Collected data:
================================
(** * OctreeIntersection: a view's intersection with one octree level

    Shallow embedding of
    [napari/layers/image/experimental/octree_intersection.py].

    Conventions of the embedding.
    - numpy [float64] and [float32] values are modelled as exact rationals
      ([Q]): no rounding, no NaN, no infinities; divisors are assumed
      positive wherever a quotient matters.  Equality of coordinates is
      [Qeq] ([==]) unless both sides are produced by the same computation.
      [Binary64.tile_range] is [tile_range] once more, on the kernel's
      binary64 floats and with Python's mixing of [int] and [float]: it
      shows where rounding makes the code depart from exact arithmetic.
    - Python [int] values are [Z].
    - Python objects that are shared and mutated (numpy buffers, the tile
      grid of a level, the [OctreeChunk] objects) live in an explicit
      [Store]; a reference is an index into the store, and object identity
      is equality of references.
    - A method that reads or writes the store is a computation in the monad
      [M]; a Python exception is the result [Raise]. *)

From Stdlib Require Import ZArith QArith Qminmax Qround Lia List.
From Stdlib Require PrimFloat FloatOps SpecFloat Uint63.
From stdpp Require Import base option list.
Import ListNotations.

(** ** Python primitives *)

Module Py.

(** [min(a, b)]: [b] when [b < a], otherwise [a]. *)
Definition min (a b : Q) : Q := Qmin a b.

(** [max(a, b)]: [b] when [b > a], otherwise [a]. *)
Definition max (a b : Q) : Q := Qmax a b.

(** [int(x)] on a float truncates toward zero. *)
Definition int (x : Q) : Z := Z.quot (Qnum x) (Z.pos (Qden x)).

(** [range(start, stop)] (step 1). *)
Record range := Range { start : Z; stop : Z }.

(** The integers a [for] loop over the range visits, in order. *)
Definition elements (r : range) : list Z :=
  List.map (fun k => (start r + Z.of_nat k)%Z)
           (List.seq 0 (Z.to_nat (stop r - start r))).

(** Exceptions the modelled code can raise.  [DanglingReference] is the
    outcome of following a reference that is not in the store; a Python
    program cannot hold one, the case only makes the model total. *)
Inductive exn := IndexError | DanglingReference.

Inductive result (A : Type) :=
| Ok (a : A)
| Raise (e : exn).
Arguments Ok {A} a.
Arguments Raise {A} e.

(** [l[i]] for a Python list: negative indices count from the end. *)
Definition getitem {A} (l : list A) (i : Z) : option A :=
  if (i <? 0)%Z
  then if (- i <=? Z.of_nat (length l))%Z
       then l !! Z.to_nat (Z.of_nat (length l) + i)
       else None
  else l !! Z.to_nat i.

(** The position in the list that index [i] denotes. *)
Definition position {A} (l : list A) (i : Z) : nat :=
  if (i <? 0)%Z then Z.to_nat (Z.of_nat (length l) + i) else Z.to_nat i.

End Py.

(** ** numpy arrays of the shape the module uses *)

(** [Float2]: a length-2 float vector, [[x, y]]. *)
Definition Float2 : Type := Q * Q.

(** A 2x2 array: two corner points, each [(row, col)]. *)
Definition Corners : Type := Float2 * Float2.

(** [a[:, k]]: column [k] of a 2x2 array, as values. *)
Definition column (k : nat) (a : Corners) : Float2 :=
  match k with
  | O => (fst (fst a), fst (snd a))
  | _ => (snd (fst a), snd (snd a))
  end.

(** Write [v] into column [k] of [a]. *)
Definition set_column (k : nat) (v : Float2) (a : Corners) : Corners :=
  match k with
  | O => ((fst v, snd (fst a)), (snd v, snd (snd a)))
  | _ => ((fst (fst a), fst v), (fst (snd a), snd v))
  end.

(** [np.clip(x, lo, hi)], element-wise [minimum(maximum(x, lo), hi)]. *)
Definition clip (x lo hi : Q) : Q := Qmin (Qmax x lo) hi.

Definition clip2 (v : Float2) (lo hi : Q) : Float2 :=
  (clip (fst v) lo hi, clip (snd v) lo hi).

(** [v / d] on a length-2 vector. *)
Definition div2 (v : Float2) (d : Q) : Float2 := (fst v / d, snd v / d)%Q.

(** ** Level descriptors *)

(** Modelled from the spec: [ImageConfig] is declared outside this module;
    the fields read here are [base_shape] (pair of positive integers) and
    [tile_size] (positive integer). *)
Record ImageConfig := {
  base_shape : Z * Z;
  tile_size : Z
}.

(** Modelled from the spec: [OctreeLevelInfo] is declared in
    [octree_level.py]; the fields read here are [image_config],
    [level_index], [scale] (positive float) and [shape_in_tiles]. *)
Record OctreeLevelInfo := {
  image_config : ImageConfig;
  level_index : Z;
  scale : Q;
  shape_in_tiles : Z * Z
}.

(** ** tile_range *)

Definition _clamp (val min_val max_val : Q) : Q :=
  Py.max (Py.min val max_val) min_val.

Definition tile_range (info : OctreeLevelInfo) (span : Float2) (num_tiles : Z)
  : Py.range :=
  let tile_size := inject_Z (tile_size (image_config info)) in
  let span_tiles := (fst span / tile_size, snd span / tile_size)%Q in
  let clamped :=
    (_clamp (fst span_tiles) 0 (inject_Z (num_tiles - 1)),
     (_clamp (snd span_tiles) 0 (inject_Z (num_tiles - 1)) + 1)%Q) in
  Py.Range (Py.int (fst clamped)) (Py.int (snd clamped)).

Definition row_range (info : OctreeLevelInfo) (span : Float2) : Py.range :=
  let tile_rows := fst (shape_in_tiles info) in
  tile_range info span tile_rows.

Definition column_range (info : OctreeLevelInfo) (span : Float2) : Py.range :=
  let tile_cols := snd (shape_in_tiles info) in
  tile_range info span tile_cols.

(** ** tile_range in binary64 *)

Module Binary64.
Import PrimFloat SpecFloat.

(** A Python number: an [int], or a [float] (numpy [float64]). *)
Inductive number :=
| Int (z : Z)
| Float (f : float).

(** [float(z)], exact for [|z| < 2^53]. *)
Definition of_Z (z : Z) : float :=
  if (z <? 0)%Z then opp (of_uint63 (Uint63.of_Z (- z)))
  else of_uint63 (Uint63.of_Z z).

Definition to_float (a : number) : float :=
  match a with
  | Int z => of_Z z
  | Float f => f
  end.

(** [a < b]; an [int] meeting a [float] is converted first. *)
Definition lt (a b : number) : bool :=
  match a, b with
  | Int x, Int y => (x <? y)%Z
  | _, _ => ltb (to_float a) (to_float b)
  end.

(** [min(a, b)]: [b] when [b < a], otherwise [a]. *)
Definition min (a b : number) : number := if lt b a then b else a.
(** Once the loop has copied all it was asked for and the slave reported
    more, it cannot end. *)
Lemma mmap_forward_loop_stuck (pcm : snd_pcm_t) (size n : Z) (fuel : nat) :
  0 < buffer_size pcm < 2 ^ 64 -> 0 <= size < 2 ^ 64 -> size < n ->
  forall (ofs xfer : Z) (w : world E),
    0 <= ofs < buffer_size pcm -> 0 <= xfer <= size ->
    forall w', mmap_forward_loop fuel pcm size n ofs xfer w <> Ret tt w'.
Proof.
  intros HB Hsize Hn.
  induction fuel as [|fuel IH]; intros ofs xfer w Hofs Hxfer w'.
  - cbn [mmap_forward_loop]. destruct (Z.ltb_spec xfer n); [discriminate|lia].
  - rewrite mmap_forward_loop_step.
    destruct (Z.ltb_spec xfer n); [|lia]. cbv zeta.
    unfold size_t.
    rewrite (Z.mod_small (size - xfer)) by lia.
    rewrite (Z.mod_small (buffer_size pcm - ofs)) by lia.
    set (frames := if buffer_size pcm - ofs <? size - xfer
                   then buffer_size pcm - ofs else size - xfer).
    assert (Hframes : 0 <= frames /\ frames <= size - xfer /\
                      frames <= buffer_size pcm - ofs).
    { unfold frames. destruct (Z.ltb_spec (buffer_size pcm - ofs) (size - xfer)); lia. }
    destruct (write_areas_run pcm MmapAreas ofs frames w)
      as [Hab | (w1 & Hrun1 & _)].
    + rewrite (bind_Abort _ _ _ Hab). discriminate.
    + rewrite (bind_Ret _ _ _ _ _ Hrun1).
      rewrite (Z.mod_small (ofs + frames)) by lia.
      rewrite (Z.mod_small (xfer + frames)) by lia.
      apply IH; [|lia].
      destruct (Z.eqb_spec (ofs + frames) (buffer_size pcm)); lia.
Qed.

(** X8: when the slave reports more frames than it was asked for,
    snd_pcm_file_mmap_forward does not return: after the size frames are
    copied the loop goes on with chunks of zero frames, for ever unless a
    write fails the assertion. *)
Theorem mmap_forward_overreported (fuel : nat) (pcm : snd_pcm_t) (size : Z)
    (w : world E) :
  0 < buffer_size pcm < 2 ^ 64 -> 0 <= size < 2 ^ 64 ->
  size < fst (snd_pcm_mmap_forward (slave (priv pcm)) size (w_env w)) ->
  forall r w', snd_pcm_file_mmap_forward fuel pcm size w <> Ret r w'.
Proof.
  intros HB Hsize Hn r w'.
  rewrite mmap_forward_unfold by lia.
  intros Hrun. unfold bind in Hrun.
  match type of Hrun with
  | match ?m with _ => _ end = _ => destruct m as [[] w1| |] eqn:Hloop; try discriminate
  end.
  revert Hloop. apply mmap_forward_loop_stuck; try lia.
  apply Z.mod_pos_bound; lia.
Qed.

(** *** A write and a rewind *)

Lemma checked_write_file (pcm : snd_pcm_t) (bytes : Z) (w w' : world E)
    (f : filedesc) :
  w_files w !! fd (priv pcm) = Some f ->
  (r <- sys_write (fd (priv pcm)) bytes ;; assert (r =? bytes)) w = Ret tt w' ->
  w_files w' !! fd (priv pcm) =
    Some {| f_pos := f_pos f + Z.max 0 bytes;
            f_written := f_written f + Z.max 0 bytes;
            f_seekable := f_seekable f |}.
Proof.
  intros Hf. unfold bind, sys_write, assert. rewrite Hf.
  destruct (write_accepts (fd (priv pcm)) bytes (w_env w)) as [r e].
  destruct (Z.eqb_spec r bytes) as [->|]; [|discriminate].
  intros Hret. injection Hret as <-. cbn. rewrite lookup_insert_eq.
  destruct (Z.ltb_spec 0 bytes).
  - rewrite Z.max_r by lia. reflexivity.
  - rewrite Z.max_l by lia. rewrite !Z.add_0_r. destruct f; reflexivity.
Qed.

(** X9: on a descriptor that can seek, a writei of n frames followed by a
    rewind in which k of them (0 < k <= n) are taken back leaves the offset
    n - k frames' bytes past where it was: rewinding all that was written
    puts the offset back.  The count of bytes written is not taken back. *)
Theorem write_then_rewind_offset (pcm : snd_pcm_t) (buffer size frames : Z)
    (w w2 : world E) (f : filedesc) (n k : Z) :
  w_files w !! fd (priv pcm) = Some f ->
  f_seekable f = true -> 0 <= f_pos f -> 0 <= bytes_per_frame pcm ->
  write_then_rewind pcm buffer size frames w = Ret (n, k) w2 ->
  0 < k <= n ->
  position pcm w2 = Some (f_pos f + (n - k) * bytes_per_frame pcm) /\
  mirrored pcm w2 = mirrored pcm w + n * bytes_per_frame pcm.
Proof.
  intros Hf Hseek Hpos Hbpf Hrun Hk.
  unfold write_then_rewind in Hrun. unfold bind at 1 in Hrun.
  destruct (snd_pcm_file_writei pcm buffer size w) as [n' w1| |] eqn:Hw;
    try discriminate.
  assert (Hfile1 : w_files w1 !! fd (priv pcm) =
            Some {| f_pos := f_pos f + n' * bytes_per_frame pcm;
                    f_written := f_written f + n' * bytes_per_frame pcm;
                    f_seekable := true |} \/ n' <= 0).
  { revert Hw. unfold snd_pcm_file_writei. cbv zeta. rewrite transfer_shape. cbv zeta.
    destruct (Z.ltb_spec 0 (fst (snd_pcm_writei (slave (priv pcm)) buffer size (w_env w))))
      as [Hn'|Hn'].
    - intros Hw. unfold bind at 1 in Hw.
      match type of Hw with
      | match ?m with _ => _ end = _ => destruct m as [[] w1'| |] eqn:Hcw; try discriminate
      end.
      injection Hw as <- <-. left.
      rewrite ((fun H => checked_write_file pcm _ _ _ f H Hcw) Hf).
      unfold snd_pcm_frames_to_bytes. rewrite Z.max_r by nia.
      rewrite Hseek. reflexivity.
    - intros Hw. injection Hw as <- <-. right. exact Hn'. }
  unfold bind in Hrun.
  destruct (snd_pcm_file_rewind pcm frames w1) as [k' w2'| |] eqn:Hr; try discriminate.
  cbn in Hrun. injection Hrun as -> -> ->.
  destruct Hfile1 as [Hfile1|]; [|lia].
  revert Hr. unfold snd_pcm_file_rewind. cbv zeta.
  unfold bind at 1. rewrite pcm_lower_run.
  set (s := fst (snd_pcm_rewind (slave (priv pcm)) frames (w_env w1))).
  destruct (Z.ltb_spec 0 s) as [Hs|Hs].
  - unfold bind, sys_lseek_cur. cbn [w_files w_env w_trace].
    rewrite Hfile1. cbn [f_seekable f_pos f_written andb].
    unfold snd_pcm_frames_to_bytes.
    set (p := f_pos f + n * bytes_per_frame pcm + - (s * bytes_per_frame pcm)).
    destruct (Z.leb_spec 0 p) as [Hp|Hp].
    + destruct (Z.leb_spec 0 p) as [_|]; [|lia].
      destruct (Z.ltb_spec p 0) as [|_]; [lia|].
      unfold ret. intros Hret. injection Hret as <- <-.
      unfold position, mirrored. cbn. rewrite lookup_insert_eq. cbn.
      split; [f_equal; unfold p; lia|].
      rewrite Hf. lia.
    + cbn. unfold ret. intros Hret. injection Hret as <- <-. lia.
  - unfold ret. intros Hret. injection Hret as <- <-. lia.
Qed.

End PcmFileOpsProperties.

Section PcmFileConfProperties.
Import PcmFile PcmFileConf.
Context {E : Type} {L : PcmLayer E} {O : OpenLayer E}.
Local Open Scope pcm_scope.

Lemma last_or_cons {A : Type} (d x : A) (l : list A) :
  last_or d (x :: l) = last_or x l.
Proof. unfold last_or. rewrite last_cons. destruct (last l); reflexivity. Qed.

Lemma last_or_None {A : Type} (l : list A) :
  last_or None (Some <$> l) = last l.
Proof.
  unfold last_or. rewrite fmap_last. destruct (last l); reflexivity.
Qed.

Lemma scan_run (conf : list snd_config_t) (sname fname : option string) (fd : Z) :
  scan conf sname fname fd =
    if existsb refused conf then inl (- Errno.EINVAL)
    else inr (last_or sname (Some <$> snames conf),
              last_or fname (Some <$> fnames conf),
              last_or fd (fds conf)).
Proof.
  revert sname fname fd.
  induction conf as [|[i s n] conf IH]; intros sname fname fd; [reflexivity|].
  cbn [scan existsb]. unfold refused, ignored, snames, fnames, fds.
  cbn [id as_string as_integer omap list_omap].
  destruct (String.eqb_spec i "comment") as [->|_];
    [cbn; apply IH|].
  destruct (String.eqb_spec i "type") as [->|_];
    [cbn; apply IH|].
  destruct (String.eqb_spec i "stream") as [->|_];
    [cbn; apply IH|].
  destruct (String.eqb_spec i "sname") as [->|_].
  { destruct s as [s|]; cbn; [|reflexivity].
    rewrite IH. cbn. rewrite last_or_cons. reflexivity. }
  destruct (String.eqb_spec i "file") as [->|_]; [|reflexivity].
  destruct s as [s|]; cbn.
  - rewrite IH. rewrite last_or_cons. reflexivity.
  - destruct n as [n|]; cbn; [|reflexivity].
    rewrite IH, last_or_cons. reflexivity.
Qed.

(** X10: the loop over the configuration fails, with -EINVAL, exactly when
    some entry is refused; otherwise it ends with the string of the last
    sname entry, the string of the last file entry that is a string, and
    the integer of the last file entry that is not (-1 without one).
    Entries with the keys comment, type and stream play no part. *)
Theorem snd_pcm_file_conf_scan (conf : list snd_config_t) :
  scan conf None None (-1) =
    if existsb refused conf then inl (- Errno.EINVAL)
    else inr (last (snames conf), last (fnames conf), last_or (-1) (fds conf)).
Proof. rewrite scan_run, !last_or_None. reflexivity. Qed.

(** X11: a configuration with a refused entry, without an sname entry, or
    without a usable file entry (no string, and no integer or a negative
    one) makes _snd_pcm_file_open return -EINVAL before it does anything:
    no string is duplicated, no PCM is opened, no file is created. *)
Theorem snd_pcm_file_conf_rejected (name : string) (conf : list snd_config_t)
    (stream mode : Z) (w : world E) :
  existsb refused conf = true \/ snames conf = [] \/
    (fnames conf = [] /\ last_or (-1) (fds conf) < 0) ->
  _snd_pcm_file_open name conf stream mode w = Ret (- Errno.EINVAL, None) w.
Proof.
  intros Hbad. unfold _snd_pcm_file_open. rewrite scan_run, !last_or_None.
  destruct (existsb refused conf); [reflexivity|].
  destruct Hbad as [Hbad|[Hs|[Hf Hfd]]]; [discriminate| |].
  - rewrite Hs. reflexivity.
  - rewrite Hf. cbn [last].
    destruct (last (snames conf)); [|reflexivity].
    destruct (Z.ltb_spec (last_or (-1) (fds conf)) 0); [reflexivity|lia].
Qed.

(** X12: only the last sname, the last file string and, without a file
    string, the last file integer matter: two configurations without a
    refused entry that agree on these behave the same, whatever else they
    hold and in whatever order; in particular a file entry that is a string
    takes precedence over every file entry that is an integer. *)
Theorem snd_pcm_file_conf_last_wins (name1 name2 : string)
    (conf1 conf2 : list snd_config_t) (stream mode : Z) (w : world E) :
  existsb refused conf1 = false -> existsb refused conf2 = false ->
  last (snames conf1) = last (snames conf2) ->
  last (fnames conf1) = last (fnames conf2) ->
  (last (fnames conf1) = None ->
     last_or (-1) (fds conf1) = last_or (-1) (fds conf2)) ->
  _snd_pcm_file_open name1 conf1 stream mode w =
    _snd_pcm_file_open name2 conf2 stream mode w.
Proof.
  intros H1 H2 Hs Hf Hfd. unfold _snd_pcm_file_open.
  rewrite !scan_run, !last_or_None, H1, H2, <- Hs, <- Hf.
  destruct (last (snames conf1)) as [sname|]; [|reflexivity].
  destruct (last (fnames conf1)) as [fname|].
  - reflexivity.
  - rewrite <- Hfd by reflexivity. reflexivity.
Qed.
================================
#### Task directions:
Extract every line above that contains the word "scale".

#### Your response:
    [level_index], [scale] (positive float) and [shape_in_tiles]. *)
  scale : Q;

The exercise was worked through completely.